La patria no es el mundo, la patria no es Europa, la patria aun no es esto o quizás no lo sea jamás, estés bajo el sol o a la sombra, porque el almendro se secó cuando muy cerca inauguraron un complejo turístico perfectamente respetuoso con el medio ambiente, o quizás nunca sea otra cosa que un amuleto de recuerdos reunidos por una cuerda cada vez más tensa y más gastada, la primera vez que se divisa el Teide en el horizonte del mar mientras el barco se acerca a este exilio con las mejores temperaturas del mundo, esta cárcel luminosa bendecida por los alisios que se cuelan entre los barrotes, y el asombro de las olas cuando te seguían de niño en la playa para retirarse y volver de nuevo, como ocurrió después mientras las mirabas muertas de risa creyéndote eterno, el mar amigo y enemigo, el mar próximo pero inconquistable, el mar que sobrevive en los charcos y que lleva impreso en su destierro el ser la pura soledad de nadie, el resumen de todas nuestras soledades — las islas son una forma de estar solos — y esa manera de reírse de uno mismo para subterráneamente reírse de los demás, al revés de lo que ocurre con la gente honrada y las comunidades más o menos sanas, y lo bien que sabe atardecer aquí el día después de practicar en Oriente y en África el sol sabe ponerse como en ningún sitio, los primeros y últimos besos, un timple que ya es del Colorao o de José Antonio Ramos para siempre, Santa Cruz intentando salir desesperadamente de sí misma por las laderas de Anaga, Luis Feria suicidándose tragando bandejas y bandejas de dulces, las noches de los años ochenta en el kiosko La Paz ay, qué patsa, la madrugada en que la vida dejó de ser una esperanza ilimitada, la lluvia mezquina y ruin de los inviernos paralíticos, las pieles oscuras y doradas, el sabor explosivo de peces y lapas, no, yo creo evidente que no sé lo que es la patria.

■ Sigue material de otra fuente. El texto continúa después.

Lemma run_station_response `{Indeterminate} `{Target} `{Environment} fuel now packet s :
  cm_type (pp_ctrlmsg packet) = CAPWAP_STATION_CONFIGURATION_RESPONSE -> requestfragmentpacket s = [] ->
  cm_seq (pp_ctrlmsg packet) = localseqnumber s -> ac_dfa_state_run fuel now packet s = None.
Proof.
  intros Hty Hn Hseq. unfold ac_dfa_state_run, run_message. rewrite Hty. erewrite bind_some; [|reflexivity].
  rewrite Hseq, Z.eqb_refl. set (s1 := set_localseqnumber (wrap8 (localseqnumber s + 1)) s).
  change (bind (receive_ieee80211_station_configuration_response fuel packet) (fun _ => set_echo_timer fuel now) s1 = None).
  unfold receive_ieee80211_station_configuration_response, pending_request, bind, gets.
  change (requestfragmentpacket s1) with (requestfragmentpacket s). by rewrite Hn.
Qed.

(** In the Run state a Station Configuration Response with the next number,
    when no request waits for an answer, makes the controller follow the null
    pointer of the request. *)
Lemma unsolicited_station_response_fails `{Indeterminate} `{Target} `{CharSign} `{Environment}
    b code mtu fuel now ac stale s p rest :
  state s = CAPWAP_RUN_STATE -> requestfragmentpacket s = [] ->
  message_fits b CAPWAP_STATION_CONFIGURATION_RESPONSE (localseqnumber s) mtu [resultcode_element code] ->
  zlen (message_bytes [resultcode_element code]) < Z.of_nat fuel ->
  takes s p (ctrl_datagram b CAPWAP_STATION_CONFIGURATION_RESPONSE (localseqnumber s) [resultcode_element code]) rest ->
  session_turn fuel now ac stale s = None.
Proof.
  intros Hs Hn Hfit Hf Ht.
  destruct (turn_delivers b CAPWAP_STATION_CONFIGURATION_RESPONSE (localseqnumber s) mtu [resultcode_element code]
    _ fuel now ac stale s p rest Hfit eq_refl eq_refl Hf eq_refl Ht eq_refl) as [rx E1].
  rewrite E1. unfold bind at 1. rewrite execute_run by exact Hs. by rewrite run_station_response.
Qed.

Definition sample_station_packet : list Z := ctrl_datagram 1 CAPWAP_STATION_CONFIGURATION_RESPONSE 0 [resultcode_element 0].

Lemma unsolicited_station_response_fails_witness :
  session_turn 3000 sample_time sample_ac 0 (set_packets [AcPacket false sample_station_packet] sample_ready) = None.
Proof.
  apply (@unsolicited_station_response_fails zero_memory lp64 sample_char sample_env 1 0 1400 3000 sample_time sample_ac 0
    (set_packets [AcPacket false sample_station_packet] sample_ready) (AcPacket false sample_station_packet) []).
  - reflexivity.
  - reflexivity.
  - split; try done. constructor; [|constructor]. split; done.
  - done.
  - split; try done. by right.
Defined.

Pero quizás sepa lo que no es la patria. La patria no es un paraíso que necesita cancerberos, la patria no es un acento poco o mucho neutral, no es una región ultraperiférica, no es un régimen económico y fiscal y ni siquiera un estatuto de autonomía. La patria no es un destino, ni una inspiración, ni una teolología, ni una forma de ser feliz con legítimos propietarios, ni un altar para sacrificar diferencias, ni un estilo de redención, ni una orden que hay que cumplir pese a quien pese, ni un código sentimental ni unas tablas de la ley que alguien bienaventurado bajará de las montañas sagradas, ni una colección de momias, ni una romería ni unos carnavales, ni siquiera un sueño o una pesadilla, un camino o un acertijo, una verdad a medias o una mentira para sobrevivir. La patria no es eso, o quizás lo sea, pero yo no puedo defenderlo, argumentarlo, priorizarlo en una vida individual o colectiva, tomarlo como un juramento o un destino. La patria no puede ser una abstracción que se lanza a la cabeza o al corazón del otro como un dardo lleno de venenoso amor o de venganza infecta.
En cambio, como aquel otro poeta nacido al otro lado del mar yo, que no amo a mi patria, creo que mataría, creo incluso que ya he matado y me han matado más de una vez, creo que daría la vida y la sigo dando, por una docena de lugares de estas islas, por algunas personas que me han convertido en una persona, por puertos, por bosques, por playas de arena y de callao, por una ciudad deshecha y sin entrañas, por algunos poetas, algún músico, cuatro cinco pintores, o por José Murphy, muerto de asco por pura decencia y por decoro agusanado en un pueblo mejicano sin un átomo de piedad o de agradecimiento de sus compatriotas, por algunos barrancos que van a dar a la mar, por el mismo mar de todos los veranos, por tu rostro en la batalla, por un cielo azul perfecto que nos resucita a diario, por el viento salobre o montuno que ahora entra en esta habitación y tira, merecidamente, algunas hojas llenas de garabatos al suelo.
Canarias, cuanto amor para algo que me gusta tan poco.